Moa Backe Åstot

Moa Backe Åstot
Photographer
Carl-Johan Utsi
Moa Backe Åstot: Himlabrand Youth novel, Rabén & Sjögren, 2021. Nominated for the 2022 Nordic Council Children and Young People’s Literature Prize.

Rationale

Are there any homosexual reindeer herders out there?

 

With that question, the tone is already set on the first page of Himlabrand (“Polar Fire”, not translated into English), an empathetic interpretation of love, with distress, doubt, and uncertainty, in which we can all recognise ourselves.  What makes it even more charged is that the main character, Ánte, is in love with his best friend, Erik. They’re both Sami reindeer herders. Ánte loves his life and wants to continue living it.
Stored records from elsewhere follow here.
(** The program with another window. *)
Definition with_port_selector (c : QComboBox) (a : application) : application :=
  set_window (mk_MainWindow (comm_thread (window a)) (communicator (window a))
                            c (refresh_button (window a))
                            (connect_button (window a))
                            (command_widgets (window a))
                            (message_boxes (window a))) a.

(** A window just built, with COM3 listed and selected. *)
Definition sample_app : application :=
  mk_application
    (mk_MainWindow None None
                   (mk_QComboBox [lit "COM3"] (lit "COM3") true)
                   (mk_QPushButton (lit "Atualizar") true)
                   (mk_QPushButton (lit "Conectar") true)
                   [BaseCommandWidget_init; BaseCommandWidget_init;
                    BaseCommandWidget_init; BaseCommandWidget_init]
                   [])
    [] [] [].

(** The same window after an earlier session has come and gone: the log
    holds what that session emitted. *)
Definition used_app : application :=
  mk_application (window sample_app)
                 [response_received (lit ":ACK:1550.000"); port_closed]
                 [lit "Recebido: :ACK:1550.000"] [].

(** The same window while its session has the port open. *)
Definition connected_app : application :=
  mk_application
    (mk_MainWindow (Some (mk_QThread true)) (Some (self open_world))
                   (mk_QComboBox [lit "COM3"] (lit "COM3") false)
                   (mk_QPushButton (lit "Atualizar") false)
                   (mk_QPushButton (lit "Desconectar") true)
                   [BaseCommandWidget_init; BaseCommandWidget_init;
                    BaseCommandWidget_init; BaseCommandWidget_init]
                   [])
    [] [] [].

(** A Windows machine on which only COM3 and COM7 open. *)
Definition windows_box : host :=
  mk_host (lit "win32") (fun _ => [])
          (fun p => if startswith p (lit "COM3") || startswith p (lit "COM7")
                    then (if (List.length p =? 4)%nat then None else Some busy)
                    else Some busy).

(** A Linux machine whose second device makes the probe raise a
    ValueError. *)
Definition odd_box : host :=
  mk_host (lit "linux")
          (fun _ => [lit "/dev/ttyUSB0"; lit "/dev/ttyS0"; lit "/dev/ttyS1"])
          (fun p => if startswith p (lit "/dev/ttyUSB") then None
                    else Some bad_baud).

(** ** Basic facts *)

(** ** The codec: decoding reads back what encoding wrote *)

Lemma to_N_byte_of (n : N) : (n < 256)%N -> Byte.to_N (byte_of n) = n.
Proof using.
  intro H. unfold byte_of.
  pose proof (Byte.to_of_N_option_map n) as E.
  destruct (Byte.of_N n) as [b|]; simpl in E.
  - destruct (N.leb_spec n 255); [now inversion E | discriminate E].
  - destruct (N.leb_spec n 255); [discriminate E | lia].
Qed.

(** Enumerate a number known to be below a small bound. *)
Ltac enum_below y H :=
  destruct y as [|y]; [|do 7 (try destruct y as [y|y|])];
  try (exfalso; clear - H; lia); try reflexivity.

(** The payload bits of a lead byte and of a continuation byte: setting
    the marker bits is an addition, and masking gives the payload back. *)
Lemma lead2_bits (y : N) : (y < 32)%N ->
  N.lor 0xC0 y = (0xC0 + y)%N /\ N.land (0xC0 + y) 0x1F = y.
Proof using. intro H. enum_below y H; split; reflexivity. Qed.

Lemma lead3_bits (y : N) : (y < 16)%N ->
  N.lor 0xE0 y = (0xE0 + y)%N /\ N.land (0xE0 + y) 0x0F = y.
Proof using. intro H. enum_below y H; split; reflexivity. Qed.

Lemma lead4_bits (y : N) : (y < 8)%N ->
  N.lor 0xF0 y = (0xF0 + y)%N /\ N.land (0xF0 + y) 0x07 = y.
Proof using. intro H. enum_below y H; split; reflexivity. Qed.

Lemma cont_bits (z : N) : (z < 64)%N ->
  N.lor 0x80 z = (0x80 + z)%N /\ N.land (0x80 + z) 0x3F = z.
Proof using. intro H. enum_below z H; split; reflexivity. Qed.


(** Decide every comparison the goal tests, by the bounds at hand. *)
Ltac tests :=
  repeat match goal with
         | |- context [(?a =? ?b)%N] => destruct (N.eqb_spec a b); try lia
         | |- context [(?a <? ?b)%N] => destruct (N.ltb_spec a b); try lia
         | |- context [(?a <=? ?b)%N] => destruct (N.leb_spec a b); try lia
         end.

(** [decode] on a well-formed sequence of each length. *)
Lemma decode_1 (b0 : byte) (rest : list byte) :
  (Byte.to_N b0 < 0x80)%N ->
  decode (b0 :: rest) = cons_opt (Byte.to_N b0) (decode rest).
Proof using. intro H. cbn [decode]. tests. reflexivity. Qed.

Lemma decode_2 (b0 b1 : byte) (rest : list byte) :
  (0xC2 <= Byte.to_N b0 < 0xE0)%N ->
  (0x80 <= Byte.to_N b1 <= 0xBF)%N ->
  decode (b0 :: b1 :: rest)
  = cons_opt (N.shiftl (N.land (Byte.to_N b0) 0x1F) 6 + low6 b1)%N
             (decode rest).
Proof using. intros H0 H1. cbn [decode]. unfold in_range. tests. reflexivity. Qed.

Lemma decode_3 (b0 b1 b2 : byte) (rest : list byte) :
  (0xE0 <= Byte.to_N b0 < 0xF0)%N ->
  (0x80 <= Byte.to_N b1 <= 0xBF)%N ->
  (Byte.to_N b0 = 0xE0 -> 0xA0 <= Byte.to_N b1)%N ->
  (Byte.to_N b0 = 0xED -> Byte.to_N b1 <= 0x9F)%N ->
  (0x80 <= Byte.to_N b2 <= 0xBF)%N ->
  decode (b0 :: b1 :: b2 :: rest)
  = cons_opt (N.shiftl (N.land (Byte.to_N b0) 0x0F) 12
              + N.shiftl (low6 b1) 6 + low6 b2)%N
             (decode rest).
Proof using.
  intros H0 H1 Hlo Hhi H2. cbn [decode]. unfold in_range. tests; reflexivity.
Qed.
He’s deeply rooted in it and doesn’t want to cut ties with the land, but the masculinity norm is strong. Some members of the older generation distance themselves from homosexuality, regarding it with contempt as it’s considered a taboo. Ánte struggles in an emotional chaos that leaves him confused and prone to hurting others.

 

This is a work deeply rooted in Sami culture and which shows different aspects of it, including the trauma inherited from a long period of oppression. Ánte finds a book with photos of naked Sami that were taken by a racial biologist. It turns out that some of these Sami are his relatives. The oppressors wanted to decide what they would be like – and now some of the older people around Ánte won’t let him be who he is.

 

More than a heated love story, Moa Backe Åstot has given the work additional dimensions. She is herself a Sami from a reindeer-owning family, so it’s no coincidence that the reader finds her descriptions both credible and authentic.

 

Through her stories, she wants to offer new perspectives on both Sami culture and Sami identity. In this debut novel, she does so brilliantly.